D'autres attributs seront rapidement ajoutés au tag <a>
, donnant des explications ou comment prendre en charge le lien : ils donnent un titre alternatif du lien, quelle est la langue du contenu qui est pointé ou s'il faut l'ouvrir dans une nouvelle fenêtre.
Ces liens hypertextes donnent une vraie richesse d'interaction, tout en restant incroyablement simples à mettre en œuvre. Mais la conception du HTML de Tim Berners Lee induit une légère régression par rapport à ce qui existait : l'ajout d'un lien n'est pas réciproque, contrairement aux systèmes hypertextes existants sur un seul serveur.

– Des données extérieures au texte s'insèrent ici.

(** X20.  [create_user] keeps the primary key and the unique index of the
    table and adds at most one row, of the admin's tenant, with the roles
    [["user"]], active and not verified; it answers only after adding that
    row, and refuses with 409 an email that a user of the admin's tenant
    has, leaving the table as it was. *)
Theorem create_user_effect user_data admin salt id_uuid4 db_now users r users' :
  primary_key users ->
  unique_index users ->
  UsersApi.create_user user_data admin salt id_uuid4 db_now users = (r, users') ->
  primary_key users'
  /\ unique_index users'
  /\ (users' = users
      \/ exists row,
           users' = users ++ [row]
           /\ id row = id_uuid4
           /\ tenant_id row = tenant_id admin
           /\ roles row = ["user"]
           /\ is_active row = true
           /\ is_verified row = false
           /\ UsersTable.varchar 255 (UserCreate.email user_data)
              = Return (email row)
           /\ (forall resp, r = Return resp -> model_validate row = Return resp))
  /\ (forall resp, r = Return resp -> users' <> users)
  /\ ((exists u, In u users /\ email u = UserCreate.email user_data
                 /\ tenant_id u = tenant_id admin) ->
      r = Throw (HTTPException 409 "Email already registered")
      /\ users' = users).
Proof.
  intros Hpk Huq. unfold UsersApi.create_user.
  destruct (UsersTable.scalar_one_or_none _) as [[found|]|e] eqn:Es.
  - intros [= <- <-]. split; [exact Hpk|]. split; [exact Huq|].
    split; [now left|]. split; [discriminate|]. auto.
  - apply scalar_one_or_none_None in Es.
    assert (Hfresh : (exists u, In u users
                                /\ email u = UserCreate.email user_data
                                /\ tenant_id u = tenant_id admin) -> False).
    { intros (u & Hu & He & Ht).
      pose proof (proj1 (filter_nil_iff _ _) Es u Hu) as Hf. simpl in Hf.
      rewrite He, Ht, String.eqb_refl, N.eqb_refl in Hf. discriminate. }
    destruct (Security.hash_password _ salt) as [hashed|e].
    + destruct (UsersTable.insert users _) as [users1|e] eqn:Ei.
      * intros [= <- <-].
        pose proof Ei as Hinv. apply insert_inv in Hinv.
        destruct Hinv as (row0 & _ & _ & Hpk' & Huq').
        apply insert_refresh in Ei. destruct Ei as (row & Hst & -> & Href).
        split; [auto|]. split; [auto|].
        apply stored_fields in Hst. simpl in Hst.
        destruct Hst as (Hid & Ht & Hr & Ha & Hv & _ & _ & _ & He & _).
        split; [|split].
        -- right. exists row. repeat split; auto.
           intros resp. rewrite Href. simpl. auto.
        -- intros resp _ Heq.
           apply (f_equal (@length User)) in Heq.
           rewrite length_app in Heq. simpl in Heq. lia.
        -- intros Hex. destruct (Hfresh Hex).
      * intros [= <- <-]. split; [exact Hpk|]. split; [exact Huq|].
        split; [now left|]. split; [discriminate|].
        intros Hex. destruct (Hfresh Hex).
    + intros [= <- <-]. split; [exact Hpk|]. split; [exact Huq|].
      split; [now left|]. split; [discriminate|].
      intros Hex. destruct (Hfresh Hex).
  - intros [= <- <-]. split; [exact Hpk|]. split; [exact Huq|].
    split; [now left|]. split; [discriminate|]. 
    intros (u & Hu & He & Ht). exfalso.
    assert (Hone : List.filter
                     (fun u0 => String.eqb (email u0) (UserCreate.email user_data)
                                && (tenant_id u0 =? tenant_id admin)%N) users
                   = [u]).
    { apply (filter_key_unique tenant_email); auto.
      - now rewrite He, Ht, String.eqb_refl, N.eqb_refl.
      - intros b _ Hb. apply andb_true_iff in Hb. destruct Hb as [Hbe Hbt].
        apply String.eqb_eq in Hbe. apply N.eqb_eq in Hbt.
        unfold tenant_email. congruence. }
    rewrite Hone in Es. discriminate.
Qed.
(** The update at index [i] is the first whose distance reaches the
    target. *)
Definition first_crossing (target : R) (ds : list R) (i : nat) : Prop :=
  exists d,
    nth_error ds i = Some d /\ target <= d
    /\ forall j d', (j < i)%nat -> nth_error ds j = Some d' -> d' < target.

(** The outbound request of an attempt in direction [bias]: from the
    origin to the point at 0.45 of the target distance. *)
Definition outbound (startLat startLng targetDistance : R)
    (accessToken : string) (bias : R) : MapUtilsDirections.Request :=
  {| MapUtilsDirections.fromLng := startLng;
     MapUtilsDirections.fromLat := startLat;
     MapUtilsDirections.toLng :=
       startLng + sin bias * (targetDistance * 0.45 / 69)
                  / cos (startLat * PI / 180);
     MapUtilsDirections.toLat :=
       startLat + cos bias * (targetDistance * 0.45 / 69);
     MapUtilsDirections.access_token := accessToken |}.

(** A directions service that answers no request with a usable
    response: the connection fails or the status is an error. *)
Definition service_down
    (service : nat -> MapUtilsDirections.Request
               -> MapUtilsDirections.FetchOutcome) : Prop :=
  forall k req,
    service k req = MapUtilsDirections.NetworkError
    \/ exists body, service k req = MapUtilsDirections.Response false body.

(** A tracking session has been started with [target] and the target has
    not been reached in it yet. *)
Definition session_started (st : Index.State) (target : R) : Prop :=
  Index.isRunningMode st = true
  /\ Index.hasReachedTarget st = false
  /\ Index.targetDistance st = target.
(** ** Streams whose pipe could not be registered *)

Lemma leaked_app (rc : ReadCloser) (w1 w2 : World) :
  leaked rc (w1 ++ w2) = leaked rc w1 && leaked rc w2.
Proof.
  unfold leaked. rewrite !existsb_app.
  destruct (existsb (is_close_of rc) w1), (existsb (is_close_of rc) w2),
    (existsb (is_release_of rc) w1), (existsb (is_release_of rc) w2);
    reflexivity.
Qed.

Lemma close_count_app (rc : ReadCloser) (w1 w2 : World) :
  close_count rc (w1 ++ w2) = close_count rc w1 + close_count rc w2.
Proof. unfold close_count. by rewrite List.filter_app, length_app. Qed.

(** C1, what the code does.  When the client hands out a stream [rc] and
    the pipe transport rejects the registration with [err], [GetLogs] (both
    revisions) and [describe] answer with [err] after two steps only: the
    client call and the registration attempt.  [rc.Close()] has not run and
    no close callback mentions [rc]: a stream that was not yet closed nor
    scheduled for release before the call is leaked after it. *)
Theorem registration_failure_leaks_stream `{report.Pkg} `{Resources}
    (r : Reporter) (req : xfer.Request) (namespaceID resourceID : string)
    (containerNames : list string) (groupKind : schema.GroupKind)
    (rc : ReadCloser) (err : error) (w : World) :
  controls.PipeConnection (pipes r) (xfer.AppID req)
    {| Reader := rc; Writer_ := Discard |} = Err err →
  leaked rc w = true →
  (doGetLogs (client r) namespaceID resourceID containerNames = Ok rc →
   let out :=
     Part001.GetLogs r req namespaceID resourceID containerNames groupKind w in
   out = (xfer.ResponseError (Some err),
          w ++ [EvGetLogs namespaceID resourceID containerNames;
                EvNewPipeFromEnds {| Reader := rc; Writer_ := Discard |}
                  (xfer.AppID req)])
   ∧ close_count rc out.2 = close_count rc w
   ∧ leaked rc out.2 = true)
  ∧
  (doDescribe (client r) namespaceID resourceID groupKind = Ok rc →
   let out := Part001.describe r req namespaceID resourceID groupKind w in
   out = (xfer.ResponseError (Some err),
          w ++ [EvDescribe namespaceID resourceID groupKind;
                EvNewPipeFromEnds {| Reader := rc; Writer_ := Discard |}
                  (xfer.AppID req)])
   ∧ close_count rc out.2 = close_count rc w
   ∧ leaked rc out.2 = true)
  ∧
  (doGetLogs (client r) namespaceID resourceID containerNames = Ok rc →
   let out := Part000.GetLogs r req namespaceID resourceID containerNames w in
   out = (xfer.ResponseError (Some err),
          w ++ [EvGetLogs namespaceID resourceID containerNames;
                EvNewPipeFromEnds {| Reader := rc; Writer_ := Discard |}
                  (xfer.AppID req)])
   ∧ close_count rc out.2 = close_count rc w
   ∧ leaked rc out.2 = true).
Proof.
  intros Hpipe Hleak.
  split; [|split]; intros Hok out; subst out.
  - unfold Part001.GetLogs, client.GetLogs, controls.NewPipeFromEnds, bind,
      emit, ret.
    rewrite Hok, Hpipe, <- app_assoc. cbn [app fst snd].
    split; [done|].
    rewrite close_count_app, leaked_app, Hleak. by split; [cbn; lia|].
  - unfold Part001.describe, client.Describe, controls.NewPipeFromEnds, bind,
      emit, ret.
    rewrite Hok, Hpipe, <- app_assoc. cbn [app fst snd].
    split; [done|].
    rewrite close_count_app, leaked_app, Hleak. by split; [cbn; lia|].
  - unfold Part000.GetLogs, client.GetLogs, controls.NewPipeFromEnds, bind,
      emit, ret.
    rewrite Hok, Hpipe, <- app_assoc. cbn [app fst snd].
    split; [done|].
    rewrite close_count_app, leaked_app, Hleak. by split; [cbn; lia|].
Qed.
Lemma rmap_ok_Forall2 {A B} (f : A -> result B) xs ys :
  rmap f xs = Ok ys <-> Forall2 (fun x y => f x = Ok y) xs ys.
Proof.
  revert ys; induction xs as [|x xs IH]; intros ys; simpl; split.
  - intros H; inv_ok. constructor.
  - intros H. inversion H. done.
  - intros H; inv_ok. constructor; [done|]. by apply IH.
  - intros H. inversion H as [|? ? ? ? Hx Hxs]; subst. rewrite Hx; simpl.
    apply IH in Hxs. rewrite Hxs. done.
Qed.

Lemma rfold_app {S A} (f : S -> A -> result S) s xs ys :
  rfold f s (xs ++ ys) = let! s' := rfold f s xs in rfold f s' ys.
Proof.
  revert s; induction xs as [|x xs IH]; intros s; simpl; [done|].
  destruct (f s x); simpl; auto.
Qed.

(** A property that every step preserves is preserved by the loop. *)
Lemma rfold_invariant {S A} (f : S -> A -> result S) (P : S -> Prop) s xs s' :
  (forall s1 x s2, P s1 -> f s1 x = Ok s2 -> P s2) ->
  P s -> rfold f s xs = Ok s' -> P s'.
Proof.
  intros Hstep; revert s; induction xs as [|x xs IH]; intros s HP H; simpl in H.
  - inv_ok. done.
  - inv_ok. eauto.
Qed.

(** * Lemmas on lists *)

Lemma app_inj_length {A} (xs1 xs2 ys1 ys2 : list A) :
  length xs1 = length xs2 -> xs1 ++ ys1 = xs2 ++ ys2 -> xs1 = xs2 /\ ys1 = ys2.
Proof. intros; apply app_inj_1; auto. Qed.
(* ===== verification/Randomness.v ===== *)
(** Verifiable randomness, [sui-tunnel-ts/src/core/randomness.ts]: the seed
    chain, rejection sampling into a range, the Fisher-Yates shuffle and the
    swap-remove draw.

    The rejection loop of [nextU64InRange] runs until a chained digest falls
    under the threshold; the model gives it [fuel] iterations and returns
    [OutOfFuel] when none of them was accepted. *)
From S2P Require Import Prelude.
From S2P Require Import Bytes.
From S2P Require Import Wire.
From S2P Require Import Crypto.

(** [src core/randomness.ts DOMAIN_CHAIN] *)
Definition DOMAIN_CHAIN : bytes := text_encode "sui_tunnel::randomness::chain".

(** [src core/randomness.ts Seed] *)
Record Seed := { seed_bytes : bytes; seed_counter : Z }.

(** [src core/randomness.ts seedFromBytes] *)
Definition seedFromBytes (bs : bytes) : Seed := {| seed_bytes := bs; seed_counter := 0 |}.

(** [src core/randomness.ts bytesToU64BE]: [BigInt(undefined)] throws. *)
Definition bytesToU64BE (b : bytes) : result Z :=
  throw_if (length b <? 8)%nat with TypeError "Cannot convert undefined to a BigInt" ;
  Ok (be_value (take 8 b)).

(** [src core/randomness.ts:64-65 nextU64InRange] the rejection threshold *)
Definition threshold_for (range : Z) : Z :=
  let remainder := ((U64_MAX mod range) + 1) mod range in
  if remainder =? 0 then 0 else U64_MAX - remainder + 1.

Definition accepts (range raw : Z) : bool :=
  (threshold_for range =? 0) || (raw <? threshold_for range).

Section WithCrypto.
Context `{C : Crypto}.

(** [src core/randomness.ts nextSeed] *)
Definition nextSeed (seed : Seed) : result Seed :=
  let! c := u64ToBeBytes (seed_counter seed) in
  let! d := concatBytes [DOMAIN_CHAIN; seed_bytes seed; c] in
  Ok {| seed_bytes := blake2b256 d; seed_counter := 0 |}.

Definition bump (s : Seed) : Seed :=
  {| seed_bytes := seed_bytes s; seed_counter := seed_counter s + 1 |}.

(** [src core/randomness.ts nextU64] *)
Definition nextU64 (seed : Seed) : result (Z * Seed) :=
  let! ns := nextSeed seed in
  let! v := bytesToU64BE (seed_bytes ns) in
  Ok (v, bump ns).

(** [src core/randomness.ts:66-78 nextU64InRange] the loop *)
Fixpoint rejection_loop (fuel : nat) (current : Seed) (min range : Z) : result (Z * Seed) :=
  match fuel with
  | O => Throw OutOfFuel
  | S fuel' =>
      let! ns := nextSeed current in
      let! raw := bytesToU64BE (seed_bytes ns) in
      if accepts range raw then Ok (raw mod range + min, bump ns)
      else rejection_loop fuel' ns min range
  end.

(** [src core/randomness.ts nextU64InRange] *)
Definition nextU64InRange (fuel : nat) (seed : Seed) (min max : Z) : result (Z * Seed) :=
  throw_if (max <=? min) with Error "invalid randomness range" ;
  let range := max - min in
  if range =? 1
  then let! ns := nextSeed seed in Ok (min, bump ns)
  else rejection_loop fuel seed min range.

(** The exchange [t = arr[i]; arr[i] = arr[j]; arr[j] = t]. *)
Definition swap {T} (i j : nat) (arr : list T) : list T :=
  match arr !! i, arr !! j with
  | Some x, Some y => <[j := x]> (<[i := y]> arr)
  | _, _ => arr
  end.

(** [src core/randomness.ts:85-95 shuffle] the loop, [i] counting down to 1 *)
Fixpoint shuffle_loop {T} (fuel i : nat) (current : Seed) (arr : list T)
  : result (list T * Seed) :=
  match i with
  | O => Ok (arr, current)
  | S i' =>
      let! r := nextU64InRange fuel current 0 (Z.of_nat i + 1) in
      let j := Z.to_nat (fst r) in
      shuffle_loop fuel i' (snd r) (if (i =? j)%nat then arr else swap i j arr)
  end.

(** [src core/randomness.ts shuffle] *)
Definition shuffle {T} (fuel : nat) (seed : Seed) (arr : list T) : result (list T * Seed) :=
  if (length arr <=? 1)%nat then Ok (arr, seed)
  else shuffle_loop fuel (length arr - 1) seed arr.

(** [src core/randomness.ts drawFromVector]: the drawn element, the array after
    the swap-remove, the next seed. *)
Definition drawFromVector {T} (fuel : nat) (seed : Seed) (arr : list T)
  : result (option T * list T * Seed) :=
  throw_if (length arr =? 0)%nat with Error "empty vector" ;
  let! r := nextU64InRange fuel seed 0 (Z.of_nat (length arr)) in
  let idx := Z.to_nat (fst r) in
  let el := arr !! idx in
  let arr' := match last arr with Some x => <[idx := x]> arr | None => arr end in
  Ok (el, take (length arr' - 1) arr', snd r).

(** * The sampler *)

(** The number of raw draws the threshold keeps: a multiple of [range]. *)
Definition kept (range : Z) : Z :=
  if threshold_for range =? 0 then 2 ^ 64 else threshold_for range.

Lemma kept_spec range :
  0 < range <= 2 ^ 64 ->
  kept range = 2 ^ 64 / range * range /\
  forall raw, 0 <= raw < 2 ^ 64 -> accepts range raw = true <-> raw < kept range.
Proof.
  intros Hr.
  assert ((U64_MAX mod range + 1) mod range = 2 ^ 64 mod range) as Hrem.
  { rewrite Z.add_mod_idemp_l by lia. f_equal. }
  pose proof (Z.div_mod (2 ^ 64) range) as Hdm.
  pose proof (Z.mod_pos_bound (2 ^ 64) range) as Hb.
  unfold kept, accepts, threshold_for. rewrite Hrem.
  change U64_MAX with (2 ^ 64 - 1).
  destruct (Z.eqb_spec (2 ^ 64 mod range) 0) as [E|E]; simpl (0 =? 0).
  - split; [lia|]. intros raw Hraw. simpl. intuition.
  - destruct (Z.eqb_spec (2 ^ 64 - 1 - 2 ^ 64 mod range + 1) 0) as [E'|E'].
    + lia.
    + split; [lia|]. intros raw Hraw. simpl. rewrite Z.ltb_lt. lia.
Qed.

Lemma bytesToU64BE_range b v : bytes_ok b -> bytesToU64BE b = Ok v -> 0 <= v < 2 ^ 64.
Proof.
  unfold bytesToU64BE. intros Hok H. inv_ok. bool_to_prop.
  pose proof (be_value_range (take 8 b)) as Hr.
  rewrite length_take, Nat.min_l in Hr by lia. apply Hr. by apply Forall_take.
Qed.

Section WithLaws.
Context `{!CryptoLaws C}.

Lemma nextSeed_shape s ns :
  nextSeed s = Ok ns -> length (seed_bytes ns) = 32%nat /\ bytes_ok (seed_bytes ns) /\ seed_counter ns = 0.
Proof.
  unfold nextSeed. intros H. inv_ok. simpl.
  split_and!; [apply blake2b_length|apply blake2b_bytes|done].
Qed.

Lemma nextU64InRange_range fuel seed min max v s :
  nextU64InRange fuel seed min max = Ok (v, s) -> min <= v < max.
Proof.
  unfold nextU64InRange. intros H. inv_ok. bool_to_prop.
  destruct (Z.eqb_spec (max - min) 1) as [E'|E'].
  { inv_ok. simplify_eq. lia. }
  revert seed H. induction fuel as [|fuel IH]; intros seed H; simpl in H; [done|].
  inv_ok. destruct (accepts _ _); [|by eapply IH].
  apply Ok_inj in H. simplify_eq. pose proof (Z.mod_pos_bound a0 (max - min)). lia.
Qed.

Lemma nextSeed_total s : u64_range (seed_counter s) -> exists ns, nextSeed s = Ok ns.
Proof.
  intros H. unfold nextSeed. rewrite u64ToBeBytes_total by done.
  cbn [rbind]. rewrite concatBytes_concat. simpl. eauto.
Qed.

(** The chain of raw draws the loop looks at. *)
Fixpoint chain (n : nat) (s : Seed) : result Seed :=
  match n with
  | O => nextSeed s
  | S n' => let! ns := nextSeed s in chain n' ns
  end.

Definition raw_at (n : nat) (s : Seed) : result Z :=
  let! ns := chain n s in bytesToU64BE (seed_bytes ns).

(** The loop returns exactly when one of its draws is accepted. *)
Lemma rejection_loop_returns fuel s min range :
  u64_range (seed_counter s) ->
  is_ok (rejection_loop fuel s min range) = true <->
  exists n raw, (n < fuel)%nat /\ raw_at n s = Ok raw /\ accepts range raw = true.
Proof.
  revert s; induction fuel as [|fuel IH]; intros s Hs; simpl.
  { split; [done|]. intros (n & raw & ? & _). lia. }
  destruct (nextSeed_total s Hs) as [ns Hns]. rewrite Hns. cbn [rbind].
  destruct (nextSeed_shape _ _ Hns) as (Hl & Hok & Hc).
  assert (exists v, bytesToU64BE (seed_bytes ns) = Ok v) as [v Hv].
  { unfold bytesToU64BE. rewrite Hl. eauto. }
  rewrite Hv. cbn [rbind]. destruct (accepts range v) eqn:Ha; simpl.
  - split; [|done]. intros _. exists 0%nat, v. unfold raw_at. simpl. rewrite Hns. simpl. auto with lia.
  - rewrite IH by (rewrite Hc; done). split.
    + intros (n & raw & Hn & Hr & Hacc). exists (S n), raw. unfold raw_at. simpl.
      rewrite Hns. auto with lia.
    + intros ([|n] & raw & Hn & Hr & Hacc); unfold raw_at in Hr; simpl in Hr; rewrite Hns in Hr; simpl in Hr.
      * rewrite Hv in Hr. congruence.
      * exists n, raw. auto with lia.
Qed.

(** * Shuffle and draw *)

Lemma swap_Permutation {T} i j (arr : list T) : swap i j arr ≡ₚ arr.
Proof.
  unfold swap. destruct (arr !! i) as [x|] eqn:Hi; [|done].
  destruct (arr !! j) as [y|] eqn:Hj; [|done]. by apply Permutation_insert_swap.
Qed.

Lemma shuffle_loop_Permutation {T} fuel i seed (arr : list T) arr' s' :
  shuffle_loop fuel i seed arr = Ok (arr', s') -> arr' ≡ₚ arr.
Proof.
  revert seed arr; induction i as [|i IH]; intros seed arr H; cbn [shuffle_loop] in H.
  { apply Ok_inj in H. by simplify_eq. }
  inv_ok. apply IH in H. destruct (_ =? _)%nat; [done|]. by rewrite swap_Permutation in H.
Qed.

Lemma shuffle_Permutation {T} fuel seed (arr : list T) arr' s' :
  shuffle fuel seed arr = Ok (arr', s') -> arr' ≡ₚ arr.
Proof.
  unfold shuffle. destruct (_ <=? _)%nat; [intros [= -> _]; done|].
  apply shuffle_loop_Permutation.
Qed.

(** Overwriting slot [i] with the last element and popping removes slot [i]. *)
Lemma swap_remove_Permutation {T} (arr : list T) i x z :
  arr !! i = Some x -> last arr = Some z ->
  x :: take (length arr - 1) (<[i := z]> arr) ≡ₚ arr.
Proof.
  intros Hi Hz. apply last_Some in Hz as [init ->].
  rewrite length_app. replace (length init + length [z] - 1)%nat with (length init) by (simpl; lia).
  destruct (decide (i < length init)%nat) as [Hlt|Hge].
  - rewrite insert_app_l, take_app_length' by (rewrite ?length_insert; lia).
    pose proof Hi as Hi'. rewrite lookup_app_l in Hi' by done.
    rewrite <- (Permutation_insert_swap (init ++ [z]) i (length init) x z) by
      (rewrite ?lookup_app_r, ?Nat.sub_diag by lia; done).
    rewrite insert_app_l by lia.
    rewrite insert_app_r_alt by (rewrite length_insert; lia).
    rewrite length_insert, Nat.sub_diag. simpl. apply Permutation_cons_append.
  - assert (i = length init) as ->.
    { apply lookup_lt_Some in Hi. rewrite length_app in Hi. simpl in Hi. lia. }
    rewrite insert_app_r_alt, Nat.sub_diag, take_app_length by lia.
    rewrite lookup_app_r, Nat.sub_diag in Hi by lia. simpl in Hi. simplify_eq.
    apply Permutation_cons_append.
Qed.

Lemma drawFromVector_Permutation {T} fuel seed (arr : list T) el rest s' :
  drawFromVector fuel seed arr = Ok (el, rest, s') ->
  exists x, el = Some x /\ x :: rest ≡ₚ arr.
Proof.
  unfold drawFromVector. intros H. inv_ok. bool_to_prop.
  destruct a as [v s]. apply nextU64InRange_range in E0 as Hv. simpl in H.
  simplify_eq.
  destruct (last arr) as [z|] eqn:Hz.
  2:{ apply last_None in Hz. by subst. }
  rewrite length_insert.
  destruct (arr !! Z.to_nat v) as [x|] eqn:Hx.
  2:{ apply lookup_ge_None in Hx. lia. }
  exists x. split; [done|]. by apply swap_remove_Permutation.
Qed.

(** * Properties *)

(** A draw that returns lies in [[min, max)], and for a range of two values
    or more the sampler returns exactly when one of the first [fuel] chained
    digests passes the threshold test (its fuel is the only way to fail). *)
Theorem next_u64_in_range_correct fuel seed min max :
  u64_range (seed_counter seed) -> min < max ->
  (forall v s, nextU64InRange fuel seed min max = Ok (v, s) -> min <= v < max) /\
  (is_ok (nextU64InRange fuel seed min max) = true <->
   max - min = 1 \/
   exists n raw, (n < fuel)%nat /\ raw_at n seed = Ok raw /\ accepts (max - min) raw = true).
Proof.
  intros Hs Hlt. split; [intros v s; apply nextU64InRange_range|].
  unfold nextU64InRange. rewrite (proj2 (Z.leb_gt _ _)) by lia.
  destruct (Z.eqb_spec (max - min) 1) as [E|E].
  - destruct (nextSeed_total seed Hs) as [ns ->]. simpl. intuition.
  - rewrite rejection_loop_returns by done. intuition.
Qed.

(** A shuffle permutes its array and a draw removes one of its elements:
    no card is lost, duplicated or invented. *)
Theorem shuffle_and_draw_permute {T} fuel seed (arr : list T) :
  (forall arr' s', shuffle fuel seed arr = Ok (arr', s') -> arr' ≡ₚ arr) /\
  (forall el rest s', drawFromVector fuel seed arr = Ok (el, rest, s') ->
     exists x, el = Some x /\ x :: rest ≡ₚ arr).
Proof.
  split; [intros arr' s'; apply shuffle_Permutation|].
  intros el rest s'. apply drawFromVector_Permutation.
Qed.

End WithLaws.
End WithCrypto.

(** The rejection threshold removes all modulo bias: for every range up to
    2^64, each of its values [k] is hit by exactly [2^64 / range] of the accepted
    raw words, namely [k], [range + k], [2 range + k], ... *)
Theorem sampler_unbiased range k raw :
  0 < range <= 2 ^ 64 -> 0 <= k < range -> 0 <= raw < 2 ^ 64 ->
  accepts range raw = true /\ raw mod range = k <->
  exists q, 0 <= q < 2 ^ 64 / range /\ raw = q * range + k.
Proof.
  intros Hr Hk Hraw. destruct (kept_spec range Hr) as [Hkept Hacc].
  rewrite Hacc, Hkept by done.
  pose proof (Z.div_mod raw range) as Hdm. split.
  - intros [Hlt Hmod]. exists (raw / range). split; [|lia].
    split; [apply Z.div_pos; lia|]. apply Z.div_lt_upper_bound; nia.
  - intros (q & Hq & ->). split; [nia|].
    rewrite Z.add_comm, Z.mod_add by lia. apply Z.mod_small. lia.
Qed.

Lemma next_u64_in_range_correct_witness :
  exists v s, nextU64InRange (C := toy_crypto) 4 (seedFromBytes [1; 2]) 0 13 = Ok (v, s) /\
    0 <= v < 13.
Proof.
  eexists _, _. split; [vm_compute; reflexivity|].
  apply (proj1 (next_u64_in_range_correct (C := toy_crypto) 4 (seedFromBytes [1; 2]) 0 13
    ltac:(vm_compute; split; discriminate) ltac:(lia)) _
    {| seed_bytes := blake2b256 (C := toy_crypto) (concat [DOMAIN_CHAIN; [1; 2]; be_bytes 8 0]);
       seed_counter := 1 |}).
  vm_compute. reflexivity.
Defined.

Lemma shuffle_and_draw_permute_witness :
  exists arr' s', shuffle (C := toy_crypto) 4 (seedFromBytes [1]) [10; 20; 30; 40] = Ok (arr', s') /\
    arr' ≡ₚ [10; 20; 30; 40].
Proof.
  eexists _, _. split; [vm_compute; reflexivity|].
  eapply (proj1 (shuffle_and_draw_permute (C := toy_crypto) 4 (seedFromBytes [1]) [10; 20; 30; 40])).
  vm_compute. reflexivity.
Defined.

Lemma sampler_unbiased_witness :
  exists q, 0 <= q < 2 ^ 64 / 13 /\ 30 = q * 13 + 4.
Proof. apply (sampler_unbiased 13 4 30); [lia|lia|lia|]. split; vm_compute; reflexivity. Defined.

Donc si une page sur un serveur A fait un lien vers une page sur un serveur B, le serveur B ne le sait pas et doit être informé pour qu'il mette en place lui aussi un lien dans l'autre sens.
Ou pas.
D'ailleurs, spoiler, vous n'imaginez pas le nombre de pages web de notre site cpu.pm que je vais devoir modifier pour référencer dans chacune des précédentes chroniques celles issues de cette émission.
Oui, notre site web est fait main, avec toute la passion d'un artisan.
[Si ! si ! Regardez le code source de cette page ici → ←]
Sur l'aspect présenté par cette balise, on dit qu'elle est inline
, c'est à dire qu'elle peut s'insérer dans le fil du texte et peut ne s'appliquer que sur un seul mot, voire un seul caractère (bande de vicieux). Par défaut, les liens sont présentés par les navigateurs comme colorés en bleu sombre et soulignés. C'est une tradition graphique. La raison historique du souligné est assez triviale : Tim Berners Lee a un NeXT Cube, qui a un écran… monochrome. Ouais, la station de travail de Steve Jobs qui coûte à l'époque le prix d'une voiture neuve n'a même pas un écran en couleurs par défaut, contrairement à ses contemporains PC ou micros 16/32 bits familiaux.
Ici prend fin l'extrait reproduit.